(** What morgan does with its [skip] option: a response is logged unless a
    skip function is there and returns true for it. *)
Definition logs (h : gmap loc object) (mw : middleware) (res : response)
  : exn + bool :=
  match mw with
  | Morgan _ (Some c) =>
      match call_skip h c res with
      | inr b => inr (negb b)
      | inl e => inl e
      end
  | _ => inr true
  end.

(** What the error handler sends: the argument of [response.status] and the
    object literal given to [json], field by field. *)
Record sent := {
  sent_status : value;
  sent_json : list (string * value)
}.

(** [errorHandler], lines 100-105. *)
Definition errorHandler (error : value) : M sent :=
  s ← get_prop error "status";
  m ← get_prop error "message";
  e ← get_prop error "errors";
  mret {| sent_status := js_or s (VNum (number_of_Z 500));
          sent_json := [("message", m); ("errors", e)] |}.

(** [this.app.use(mw)] *)
Definition use (mw : middleware) : M unit :=
  t ← get_this; app_use (app t) mw.

(** The constructor, lines 31-65.  [customMiddlewares] and
    [jsonExpressType] are optional parameters.  On lines 55, 58 and 62 the
    collaborator is called first, as the argument of [use] is evaluated
    before [use] runs. *)
Definition constructor (definitionPath : string) (appOptions : value)
    (customMiddlewares : option (list handler))
    (jsonExpressType : option string) : M unit :=
  let jsonExpressType := default "application/json" jsonExpressType in
  set_definitionPath (VStr definitionPath);;
  routing ← get_prop appOptions "routing";
  set_routingOptions routing;;
  limit ← get_prop appOptions "parserLimit";
  set_parserLimit (js_or limit (VStr "100kb"));;
  setOpenApiValidatorOptions definitionPath appOptions;;
  given ← get_prop appOptions "app";
  a ← (if truthy given then mret given else express);
  set_app a;;
  corsOptions ← get_prop appOptions "cors";
  use (Cors corsOptions);;
  spec ← readFileSync definitionPath;
  swaggerDoc ← load spec;
  t ← get_this; use (BodyParserUrlencoded (parserLimit t));;
  t ← get_this; use (BodyParserText (parserLimit t));;
  t ← get_this; use (BodyParserJson (parserLimit t));;
  t ← get_this; use (BodyParserRaw "application/pdf" (parserLimit t));;
  logging ← get_prop appOptions "logging";
  logger ← configureLogger logging;
  use logger;;
  use (ExpressJson jsonExpressType);;
  use (ExpressUrlencoded false);;
  use CookieParser;;
  uiOptions ← get_prop appOptions "swaggerUI";
  call (new_SwaggerUI swaggerDoc uiOptions);;
  use (SwaggerUIStatic swaggerDoc uiOptions);;
  t ← get_this; call (OpenApiValidator_middleware (openApiValidatorOptions t));;
  use (OpenApiValidatorMiddleware (openApiValidatorOptions t));;
  use CheckParameters;;
  forEach (default [] customMiddlewares) (λ middleware, use (Custom middleware));;
  t ← get_this; call (SwaggerRouter_initialize (routingOptions t));;
  use (SwaggerRouterInitialize (routingOptions t));;
  use ErrorHandler.

(** [new ExpressAppConfig(...)] in the store [h]: the store afterwards, and
    the instance or the exception thrown. *)
Definition new_ExpressAppConfig (definitionPath : string) (appOptions : value)
    (customMiddlewares : option (list handler))
    (jsonExpressType : option string) (h : gmap loc object)
  : gmap loc object * (exn + ExpressAppConfig) :=
  match constructor definitionPath appOptions customMiddlewares jsonExpressType
          (State h uninitialized) with
  | (st, inr _) => (heap st, inr (this st))
  | (st, inl e) => (heap st, inl e)
  end.

(** [getApp], lines 107-109. *)
Definition getApp : M value :=
  t ← get_this; mret (app t).

(** The chain of the application [a] in the store [h]. *)
Definition chain_of (h : gmap loc object) (a : value) : option (list middleware) :=
  match a with
  | VRef l => match h !! l with Some o => stack o | None => None end
  | _ => None
  end.

(** ** Definitions used in the statements *)

(** The threshold that [parseInt] takes from an [errorLimit]: an integer
    number below 10^21 in size (which prints without an exponent), or a
    string whose leading integer is [T]. *)
Definition reads_as_threshold (errorLimit : value) (T : Z) : Prop :=
  match errorLimit with
  | VNum n => number_is_integer n T ∧ Z.abs T < 10 ^ 21
  | VStr s => parseInt_string s = number_of_Z T
  | _ => False
  end.


(** The middleware that a successful construction registers, in
    registration order. *)
Definition pipeline (corsOptions limit : value) (logger : middleware)
    (jsonType : string) (swaggerDoc : document)
    (uiOptions validatorOptions : value) (customMiddlewares : list handler)
    (routing : value) : list middleware :=
  [ Cors corsOptions;
    BodyParserUrlencoded limit; BodyParserText limit; BodyParserJson limit;
    BodyParserRaw "application/pdf" limit;
    logger;
    ExpressJson jsonType; ExpressUrlencoded false; CookieParser;
    SwaggerUIStatic swaggerDoc uiOptions;
    OpenApiValidatorMiddleware validatorOptions;
    CheckParameters ] ++
  map Custom customMiddlewares ++
  [ SwaggerRouterInitialize routing; ErrorHandler ].

(** The middleware registered before the documentation UI is made. *)
Definition opening (corsOptions limit : value) (logger : middleware)
    (jsonType : string) : list middleware :=
  [ Cors corsOptions;
    BodyParserUrlencoded limit; BodyParserText limit; BodyParserJson limit;
    BodyParserRaw "application/pdf" limit;
    logger;
    ExpressJson jsonType; ExpressUrlencoded false; CookieParser ].

(** The store [h] after [mws] have been registered on the application
    [l], in this order. *)
Definition register (l : loc) (mws : list middleware) (h : gmap loc object)
  : gmap loc object :=
  alter (λ o, Object (props o) ((λ chain, chain ++ mws) <$> stack o)) l h.

(** What lines 55-64 do to the store [h3], for the instance fields [t]
    and the application [l] of the instance: each collaborator is called in
    the store that the steps before it have left; when it throws, nothing
    more is registered. *)
Definition complete (swaggerDoc : document) (uiOptions : value)
    (customMiddlewares : list handler) (t : ExpressAppConfig) (l : loc)
    (h3 : gmap loc object) : gmap loc object * (exn + unit) :=
  let ui := new_SwaggerUI swaggerDoc uiOptions h3 in
  let h4 := write_props h3 (written ui) in
  match thrown ui with
  | Some e => (h4, inl e)
  | None =>
      let h5 := register l [SwaggerUIStatic swaggerDoc uiOptions] h4 in
      let validator :=
        OpenApiValidator_middleware (openApiValidatorOptions t) h5 in
      let h6 := write_props h5 (written validator) in
      match thrown validator with
      | Some e => (h6, inl e)
      | None =>
          let h7 :=
            register l
              ([ OpenApiValidatorMiddleware (openApiValidatorOptions t);
                 CheckParameters ] ++ map Custom customMiddlewares) h6 in
          let router := SwaggerRouter_initialize (routingOptions t) h7 in
          let h8 := write_props h7 (written router) in
          match thrown router with
          | Some e => (h8, inl e)
          | None =>
              (register l
                 [ SwaggerRouterInitialize (routingOptions t); ErrorHandler ]
                 h8,
               inr tt)
          end
      end
  end.

(** The call [c] leaves the property [k] of [v] as it reads, in whatever
    store it is made. *)
Definition leaves (c : gmap loc object → effect) (v : value) (k : string)
  : Prop :=
  ∀ h x, read_prop h v k = inr x →
         read_prop (write_props h (written (c h))) v k = inr x.

(** The validator options that lines 67-79 give the instance, for the
    value [validator] of [appOptions.openApiValidator] in the store [h]. *)
Definition validator_options_for (h : gmap loc object) (validator : value)
  : value :=
  if truthy validator then validator else VRef (fresh (dom h)).

(** The three collaborators, called with what the options [appOptions]
    give them in the store [h], leave the property [k] of [v] as it
    reads. *)
Definition collaborators_leave (h : gmap loc object) (appOptions : value)
    (v : value) (k : string) : Prop :=
  ∀ uiOptions validator routing,
    read_prop h appOptions "swaggerUI" = inr uiOptions →
    read_prop h appOptions "openApiValidator" = inr validator →
    read_prop h appOptions "routing" = inr routing →
    (∀ swaggerDoc, leaves (new_SwaggerUI swaggerDoc uiOptions) v k) ∧
    leaves (OpenApiValidator_middleware (validator_options_for h validator))
      v k ∧
    leaves (SwaggerRouter_initialize routing) v k.

(** The call [c] returns, in whatever store it is made. *)
Definition returns (c : gmap loc object → effect) : Prop :=
  ∀ h, thrown (c h) = None.

(** The object that a value refers to. *)
Definition object_at (h : gmap loc object) (v : value) : option object :=
  match v with
  | VRef l => h !! l
  | _ => None
  end.

(** What lines 67-79 do to the store [h]: the store afterwards and the
    validator options of the instance. *)
Inductive validator_options_set (path : string) (appOptions : value)
    (h : gmap loc object) : gmap loc object → value → Prop :=
  | validator_options_created v :
      (if truthy appOptions then read_prop h appOptions "openApiValidator"
       else inr VUndefined) = inr v →
      truthy v = false →
      validator_options_set path appOptions h
        (<[fresh (dom h) := Object {[ "apiSpec" := VStr path ]} None]> h)
        (VRef (fresh (dom h)))
  | validator_options_given l o :
      truthy appOptions = true →
      read_prop h appOptions "openApiValidator" = inr (VRef l) →
      h !! l = Some o →
      validator_options_set path appOptions h
        (<[l := Object (<["apiSpec" := VStr path]> (props o)) (stack o)]> h)
        (VRef l).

-.-.-

** Required work **
Out of the data above, set down the lines from the one with "inr (negb b)" to the one with "logging ← get_prop", both included, exactly as written and with no additions.

** Answer to this exercise **
      | inr b => inr (negb b)
      | inl e => inl e
      end
  | _ => inr true
  end.

(** What the error handler sends: the argument of [response.status] and the
    object literal given to [json], field by field. *)
Record sent := {
  sent_status : value;
  sent_json : list (string * value)
}.

(** [errorHandler], lines 100-105. *)
Definition errorHandler (error : value) : M sent :=
  s ← get_prop error "status";
  m ← get_prop error "message";
  e ← get_prop error "errors";
  mret {| sent_status := js_or s (VNum (number_of_Z 500));
          sent_json := [("message", m); ("errors", e)] |}.

(** [this.app.use(mw)] *)
Definition use (mw : middleware) : M unit :=
  t ← get_this; app_use (app t) mw.

(** The constructor, lines 31-65.  [customMiddlewares] and
    [jsonExpressType] are optional parameters.  On lines 55, 58 and 62 the
    collaborator is called first, as the argument of [use] is evaluated
    before [use] runs. *)
Definition constructor (definitionPath : string) (appOptions : value)
    (customMiddlewares : option (list handler))
    (jsonExpressType : option string) : M unit :=
  let jsonExpressType := default "application/json" jsonExpressType in
  set_definitionPath (VStr definitionPath);;
  routing ← get_prop appOptions "routing";
  set_routingOptions routing;;
  limit ← get_prop appOptions "parserLimit";
  set_parserLimit (js_or limit (VStr "100kb"));;
  setOpenApiValidatorOptions definitionPath appOptions;;
  given ← get_prop appOptions "app";
  a ← (if truthy given then mret given else express);
  set_app a;;
  corsOptions ← get_prop appOptions "cors";
  use (Cors corsOptions);;
  spec ← readFileSync definitionPath;
  swaggerDoc ← load spec;
  t ← get_this; use (BodyParserUrlencoded (parserLimit t));;
  t ← get_this; use (BodyParserText (parserLimit t));;
  t ← get_this; use (BodyParserJson (parserLimit t));;
  t ← get_this; use (BodyParserRaw "application/pdf" (parserLimit t));;
  logging ← get_prop appOptions "logging";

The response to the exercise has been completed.